Les thérapies cellulaires, également appelées « médecine régénératrice », utilisent des cellules pour reconstruire des tissus et organes. Même si quelques indications de thérapie cellulaire peuvent faire appel à des cellules différenciées (dites adultes), c’est aux cellules souches pluripotentes que l’on a généralement recours. Ces dernières ont  la capacité de se multiplier à grande échelle et de se transformer en tout type cellulaire (pour  les cellules souches embryonnaires). Les cellules à potentiel thérapeutique que l’on sait produire à partir de ces cellules souches ne cesse de croître (neurones centraux et périphériques, cellules hépatiques, sanguines, cardiaques, pancréatiques, osseuses, cutanées, rétiniennes, auditives,...).

Le laboratoire I-stem créé par l’AFM-Téléthon et l’Inserm, élabore des traitements fondés sur les potentiels offerts par les cellules souches pluripotentes et applicables aux maladies rares d’origine génétique. Des essais cliniques sont programmés pour des complications cutanées de la drépanocytose ou pour des maladies neurodégénératives (maladie de Huntington).

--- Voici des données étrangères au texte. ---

(* ===== verification/HuffmanTable.v ===== *)
(** * The 4-bit Huffman decode DFA (src/src/hpack/huffman_table.rs)

    The table [HUFF_DFA] as the source lists it, 256 states of 16 entries
    [(next_state, flags, sym)]; flags: 0x04 FAIL, 0x02 SYM emitted, 0x01
    ACCEPTED.  [HUFF_DFA8] is the byte-indexed table built from it. *)

From S2P Require Import Prelude.
Lemma frame_wire f : frame_ok f → wire_ok f.
Proof.
  destruct f as [sid es data|sid es eh p block|sid p|sid c|ack l|sid eh promised block|ack p
    |last c debug|sid inc|sid eh block|]; [| apply headers_wire |..]; cbn [frame_ok].
  - intros (Hs & Hd). exists (if es then FLAG_END_STREAM else 0), data. split_and!; [done|done|].
    intros d. unfold parse_payload. cbn [frame_type DATA_TYPE frame_stream].
    rewrite (require_stream_ok sid Hs). eexists. unfold take_padding.
    destruct es; cbn [mbind result_bind]; eval_flags; rewrite payload_slice_whole; reflexivity.
  - intros (Hs & Hp). exists 0, (to_be 4 (priority_word p) ++ [weight p]).
    assert (zlen (to_be 4 (priority_word p) ++ [weight p]) = 5) as Hl by (by rewrite zlen_app, zlen_to_be).
    rewrite Hl. split_and!; [done|done|]. intros d. unfold parse_payload.
    cbn [frame_type PRIORITY_TYPE frame_stream]. rewrite (require_stream_ok sid Hs), Hl.
    pose proof (read_priority_write sid p [] Hp) as Hr. eexists. cbn. rewrite Hr. reflexivity.
  - intros (Hs & Hc). exists 0, (to_be 4 c). rewrite zlen_to_be. split_and!; [done|done|].
    intros d. unfold parse_payload. cbn [frame_type RST_STREAM_TYPE frame_stream].
    rewrite (require_stream_ok sid Hs), zlen_to_be. pose proof (read_u32_to_be c [] Hc) as Hr.
    rewrite app_nil_r in Hr. eexists. cbn. rewrite Hr. reflexivity.
  - destruct ack.
    + intros ->. exists FLAG_ACK, []. split_and!; [done|done|]. intros d. eexists. reflexivity.
    + intros (Hok & Hl). exists 0, (mjoin (map setting_octets l)). rewrite zlen_settings.
      split_and!; [by cbn [write_frame]; rewrite write_settings_octets|done|].
      intros d. unfold parse_payload. cbn [frame_type SETTINGS_TYPE frame_stream].
      rewrite zlen_settings, Z.mod_mul, read_settings_octets by done. eexists. reflexivity.
  - intros (Hs & -> & Hp & Hl). exists FLAG_END_HEADERS, (to_be 4 (Z.land promised 0x7fffffff) ++ block).
    assert (Z.land promised 0x7fffffff = promised) as Hland.
    { rewrite land_31. unfold stream_ok in Hp. change (2 ^ 31) with 2147483648 in Hp. apply Z.mod_small. lia. }
    rewrite zlen_app, zlen_to_be. split_and!; [done|lia|]. intros d. unfold parse_payload.
    cbn [frame_type PUSH_PROMISE_TYPE frame_stream]. rewrite (require_stream_ok sid Hs), Hland.
    unfold take_padding. cbn [mbind result_bind]. eval_flags. rewrite zlen_app, zlen_to_be. pose proof (zlen_nonneg block).
    rewrite (proj2 (Z.ltb_ge _ 4)) by lia. cbn [fail_if mbind result_bind].
    unfold stream_ok in Hp. assert (2 ^ 31 < 2 ^ 32) by done.
    rewrite read_u32_to_be, Hland by lia. rewrite (proj2 (Z.eqb_neq promised 0)) by lia.
    cbn [fail_if mbind result_bind].
    replace (drop 4 (to_be 4 promised ++ block)) with block
      by (symmetry; rewrite drop_app_length'; [done|by rewrite length_to_be]).
    rewrite payload_slice_tail. eexists. reflexivity.
  - intros Hp. exists (if ack then FLAG_ACK else 0), p. rewrite Hp.
    split_and!; [by destruct ack|done|]. intros d. unfold parse_payload.
    cbn [frame_type PING_TYPE frame_stream]. rewrite Hp. eexists. cbn.
    rewrite take_ge by (unfold zlen in Hp; lia). destruct ack; reflexivity.
  - intros (Hla & Hc & Hl). exists 0, (to_be 4 (Z.land last 0x7fffffff) ++ to_be 4 c ++ debug).
    assert (Z.land last 0x7fffffff = last) as Hland.
    { rewrite land_31. change (2 ^ 31) with 2147483648 in Hla. apply Z.mod_small. lia. }
    rewrite !zlen_app, !zlen_to_be. pose proof (zlen_nonneg debug).
    split_and!; [|lia|].
    { cbn [write_frame]. unfold write_goaway. rewrite header_out. cbn [app frame_type frame_stream].
      do 2 f_equal. lia. }
    intros d. unfold parse_payload. cbn [frame_type GOAWAY_TYPE frame_stream].
    rewrite !zlen_app, !zlen_to_be, (proj2 (Z.ltb_ge _ 8)) by lia. rewrite Hland.
    assert (2 ^ 31 < 2 ^ 32) by done. rewrite read_u32_to_be, Hland by lia.
    replace (drop 4 (to_be 4 last ++ to_be 4 c ++ debug)) with (to_be 4 c ++ debug)
      by (symmetry; rewrite drop_app_length'; [done|by rewrite length_to_be]).
    rewrite read_u32_to_be by done.
    replace (drop 8 (to_be 4 last ++ to_be 4 c ++ debug)) with debug
      by (symmetry; rewrite app_assoc, drop_app_length'; [done|by rewrite length_app, !length_to_be]).
    eexists. reflexivity.
  - intros (Hs & Hi). exists 0, (to_be 4 (Z.land inc 0x7fffffff)). rewrite zlen_to_be.
    assert (Z.land inc 0x7fffffff = inc) as Hland.
    { rewrite land_31. change (2 ^ 31) with 2147483648 in Hi. apply Z.mod_small. lia. }
    split_and!; [done|done|]. intros d. unfold parse_payload.
    cbn [frame_type WINDOW_UPDATE_TYPE frame_stream]. rewrite zlen_to_be, Hland.
    assert (2 ^ 31 < 2 ^ 32) by done. pose proof (read_u32_to_be inc [] ltac:(lia)) as Hr.
    rewrite app_nil_r in Hr. rewrite Hr, Hland, (proj2 (Z.eqb_neq inc 0)) by lia. eexists. reflexivity.
  - intros (Hs & Hl). exists (if eh then FLAG_END_HEADERS else 0), block. split_and!; [done|done|].
    intros d. destruct eh; eexists; reflexivity.
  - done.
Qed.

Lemma write_frame_out out f : write_frame out f = out ++ write_frame [] f.
Proof.
  assert (∀ l t fl sid p, header out l t fl sid ++ p = out ++ header [] l t fl sid ++ p) as Hh
    by (intros; rewrite header_out; by rewrite <- app_assoc).
  destruct f as [|sid es eh [p|] block| | |[]| |[]| | | |]; cbn [write_frame];
    unfold write_data, write_headers, write_priority, write_reset, write_push_promise, write_ping,
      write_ping_ack, write_settings_ack, write_goaway, write_window_update, write_continuation;
    rewrite ?write_settings_octets; try apply Hh; try done.
  - rewrite <- !app_assoc. apply Hh.
  - by rewrite app_nil_r.
Qed.

Lemma check_block_allows d f : block_allows (block_stream d) f → frame_ok f →
  check_block d (frame_type f) (frame_stream f) = Ok ().
Proof.
  intros Hb Hok. unfold check_block. destruct f as [| | | | | | | | |sid|]; cbn in Hb; rewrite Hb; try done.
  cbn [frame_type frame_stream]. by rewrite (Z.eqb_refl sid).
Qed.
(** The length of the white-space character a string ends with. *)
Definition ws_suffix (v : bytes) : nat :=
  let ends n := bool_decide (ws_prefix (drop (length v - n) v) = n) && (n <=? length v)%nat in
  if ends 1%nat then 1 else if ends 2%nat then 2 else if ends 3%nat then 3 else 0%nat.

Fixpoint trim_end (fuel : nat) (v : bytes) : bytes :=
  match fuel with
  | O => v
  | S fuel => match ws_suffix v with O => v | n => trim_end fuel (take (length v - n) v) end
  end.

(** [str::trim]. *)
Definition trim (v : bytes) : bytes :=
  let v := trim_start (length v) v in trim_end (length v) v.

(** [value.split(sep)]. *)
Fixpoint split (sep : byte) (v : bytes) : list bytes :=
  match v with
  | [] => [[]]
  | x :: v =>
      if x =? sep then [] :: split sep v
      else match split sep v with
           | part :: parts => (x :: part) :: parts
           | [] => [[x]]
           end
  end.

(** [te_is_trailers]. *)
Definition te_is_trailers (value : bytes) : bool :=
  from_utf8 value
  && forallb (λ part, bool_decide (trim part = b "trailers")) (split 0x2c value).

Example te_cases :
  map te_is_trailers [b "trailers"; b " trailers , trailers"; b "gzip"; b ""; b "trailers,";
    0xc2 :: 0xa0 :: b "trailers"; 0xff :: b "trailers"]
  = [true; true; false; false; false; true; false].
Proof. vm_compute. reflexivity. Qed.

(** [iter().position(p)] and [iter().rposition(p)]. *)
Fixpoint position (p : byte → bool) (l : bytes) : option nat :=
  match l with
  | [] => None
  | x :: l => if p x then Some O else S <$> position p l
  end.
Definition rposition (p : byte → bool) (l : bytes) : option nat :=
  (λ i, (length l - 1 - i)%nat) <$> position p (rev l).

Definition is_ows (x : byte) : bool := (x =? 0x20) || (x =? 0x09).

(** The [for &byte in value] loop of [parse_content_length]. *)
Fixpoint digits_loop (value : bytes) (r : Z) : parse Z :=
  match value with
  | [] => Ok r
  | x :: value =>
      r ← ok_or (n ← checked_mul64 r 10; checked_add64 n (x - 48)) Malformed;
      digits_loop value r
  end.

(** [parse_content_length]. *)
Definition parse_content_length (value : bytes) : parse Z :=
  match position (λ x, negb (is_ows x)) value with
  | None => Err Malformed
  | Some start =>
      let end_ := default start (rposition (λ x, negb (is_ows x)) value) in
      let value := take (end_ + 1 - start) (drop start value) in
      _ ← fail_if (bool_decide (value = []) || existsb (λ x, negb (is_ascii_digit x)) value) Malformed;
      digits_loop value 0
  end.

Example content_length_cases :
  map parse_content_length [b "42"; b " 7	"; b ""; b "  "; b "1 2"; b "+1"; b "18446744073709551615";
    b "18446744073709551616"]
  = [Ok 42; Ok 7; Err Malformed; Err Malformed; Err Malformed; Err Malformed;
     Ok 18446744073709551615; Err Malformed].
Proof. vm_compute. reflexivity. Qed.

Des perspectives prometteuses pour les maladies fréquentes

Les avancées en matière de maladies rares bénéficient également aux maladies fréquentes.

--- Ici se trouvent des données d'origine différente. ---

(** The [for &id in &ids] loop of [drain_pending_data]: the connection,
    [next_ids] and [progress]. *)
Fixpoint drain_round (ids : list Z) (quantum : Z) (c : Connection) (next_ids : list Z) (progress : bool)
    : Connection * list Z * bool :=
  match ids with
  | [] => (c, next_ids, progress)
  | id :: ids =>
      match streams c !! id with
      | None => drain_round ids quantum c next_ids progress
      | Some e =>
          if bool_decide (pending_data e = []) || local_ended e || (send_window e <=? 0)
          then drain_round ids quantum c next_ids progress
          else
            let before_conn := conn_window c in
            let c := put id (set_deficit (saturating_add64 (deficit e) quantum) e) c in
            let c := pump_stream_data_drr id c in
            let progress := progress || (conn_window c <? before_conn) in
            let next_ids := if has_pending c id then next_ids ++ [id] else next_ids in
            if conn_window c <=? 0 then (c, next_ids, progress)
            else drain_round ids quantum c next_ids progress
      end
  end.

Fixpoint drain_rounds (fuel : nat) (ids : list Z) (quantum : Z) (c : Connection) : Connection :=
  match fuel with
  | O => c
  | S fuel =>
      if (0 <? conn_window c) && negb (bool_decide (ids = []))
      then
        let '(c, next_ids, progress) := drain_round ids quantum c [] false in
        if progress then drain_rounds fuel next_ids quantum c else c
      else c
  end.

(** The order in which [self.streams.iter()] visits the map. *)
Context (iteration : Connection → list Z).

(** [drain_pending_data]; a round that goes on has lowered the connection
    window, so the fuel is enough. *)
Definition drain_pending_data (stream_id : option Z) (c : Connection) : Connection :=
  match stream_id with
  | Some id => pump_stream_data id c
  | None =>
      let quantum := peer_max_frame_size (peer c) in
      let ids := filter (λ id, has_pending c id = true) (iteration c) in
      drain_rounds (S (Z.to_nat (conn_window c))) ids quantum c
  end.

(** [handle_window_update]. *)
Definition handle_window_update (sid increment : Z) (c : Connection) : Connection :=
  if increment =? 0 then c
  else if sid =? 0 then
    if i32_max - increment <? conn_window c
    then goaway FlowControlError (b "connection window overflow") c
    else drain_pending_data None (set_conn_window (conn_window c + increment) c)
  else match streams c !! sid with
  | None =>
      if bool_decide (sid ∈ closed_streams c) then c
      else goaway ProtocolError (b "window update on idle stream") c
  | Some e =>
      if i32_max - increment <? send_window e then stream_error sid FlowControlError c
      else drain_pending_data (Some sid) (put sid (set_send_window (send_window e + increment) e) c)
  end.

(** ** SETTINGS *)

(** [for entry in self.streams.values_mut()] of the initial-window arm. *)
Definition shift_windows (delta : Z) (m : gmap Z StreamEntry) : gmap Z StreamEntry :=
  (λ e, set_send_window (send_window e + delta) e) <$> m.

Definition windows_overflow (m : gmap Z StreamEntry) : bool :=
  existsb (λ p, i32_max <? send_window p.2) (map_to_list m).

(** One setting; the flag is false when [apply_peer_settings] returns. *)
Definition apply_setting (s : Setting) (c : Connection) : Connection * bool :=
  let p := peer c in
  let v := set_value s in
  match set_id s with
  | 0x01 =>
      let c := set_peer (MkPeerSettings v (enable_push p) (initial_window_size p)
        (peer_max_frame_size p) (peer_max_header_list_size p)) c in
      (set_encoder (encoder_queue_size_update (encoder c) v) c, true)
  | 0x02 =>
      (set_peer (MkPeerSettings (header_table_size p) v (initial_window_size p)
        (peer_max_frame_size p) (peer_max_header_list_size p)) c, true)
  | 0x04 =>
      let delta := v - initial_window_size p in
      let c := set_peer (MkPeerSettings (header_table_size p) (enable_push p) v
        (peer_max_frame_size p) (peer_max_header_list_size p)) c in
      let c := set_streams (shift_windows delta (streams c)) c in
      (if windows_overflow (streams c)
       then goaway FlowControlError (b "initial window overflow") c else c, true)
  | 0x05 =>
      if (v <? DEFAULT_MAX_FRAME_SIZE) || (MAX_FRAME_SIZE_LIMIT <? v)
      then (goaway ProtocolError (b "invalid SETTINGS_MAX_FRAME_SIZE") c, false)
      else
        let c := set_peer (MkPeerSettings (header_table_size p) (enable_push p) (initial_window_size p)
          v (peer_max_header_list_size p)) c in
        (set_writer_max v c, true)
  | 0x06 =>
      (set_peer (MkPeerSettings (header_table_size p) (enable_push p) (initial_window_size p)
        (peer_max_frame_size p) v) c, true)
  | _ => (c, true)
  end.

(** [apply_peer_settings]. *)
Fixpoint apply_peer_settings (l : list Setting) (c : Connection) : Connection :=
  match l with
  | [] => c
  | s :: l => match apply_setting s c with (c, true) => apply_peer_settings l c | (c, false) => c end
  end.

  • La progéria, maladie ultra-rare (2 cas en France), caractérisée par un vieillissement accéléré, partage des mécanismes communs avec le vieillissement physiologique (progressif) et le vieillissement accéléré induit par les chimiothérapies anticancéreuses ou trithérapies anti-sida. Les essais en cours ouvrent des perspectives pour les patients atteints de cancers ou du sida.
  • Le déficit dans la chaîne respiratoire mitochondriale observé dans la neuropathie optique héréditaire de Lebermaladie rare de la vision, est commun à la plupart des maladies fréquentes (maladie de Parkinson, vieillissement, cancer). La capacité de délivrer un gène thérapeutique dans la mitochondrie – l’organe énergétique de toutes les cellules - ouvre la voie au traitement des déficits mitochondriaux observés dans des pathologies fréquentes.
    • La bêta-thalassémie, maladie génétique rare affectant les globules rouges, a pour origine le même gène que la drépanocytose qui concerne une large proportion de la population africaine, noire-américaine, méditerranéenne et asiatique. La thérapie génique mise au point pour la bêta-thalassémie sera étendue à la drépanocytose.
    • Les thérapies cellulaires régénératrices expérimentées pour le traitement de cardiopathies observées dans de nombreuses myopathies ont très vite vu leurs applications étendues à l’insuffisance cardiaque consécutive à l’infarctus.
    • La thérapie cellulaire de la peau envisagée pour certaines maladies génétiques cutanées ou pour des complications cutanées de maladies génétiques est applicable au traitement des grands brûlés ainsi qu’aux ulcérations cutanées chroniques complications liées au diabète de type II et aux déficiences veineuses graves.

    Enfin, l’évolution vers une médecine adaptée spécifiquement à chaque patient, prenant en compte son patrimoine génétique, métabolique et environnemental («le bon traitement, au bon patient, au bon moment »), s’appuiera sur le modèle développé pour les maladies rares.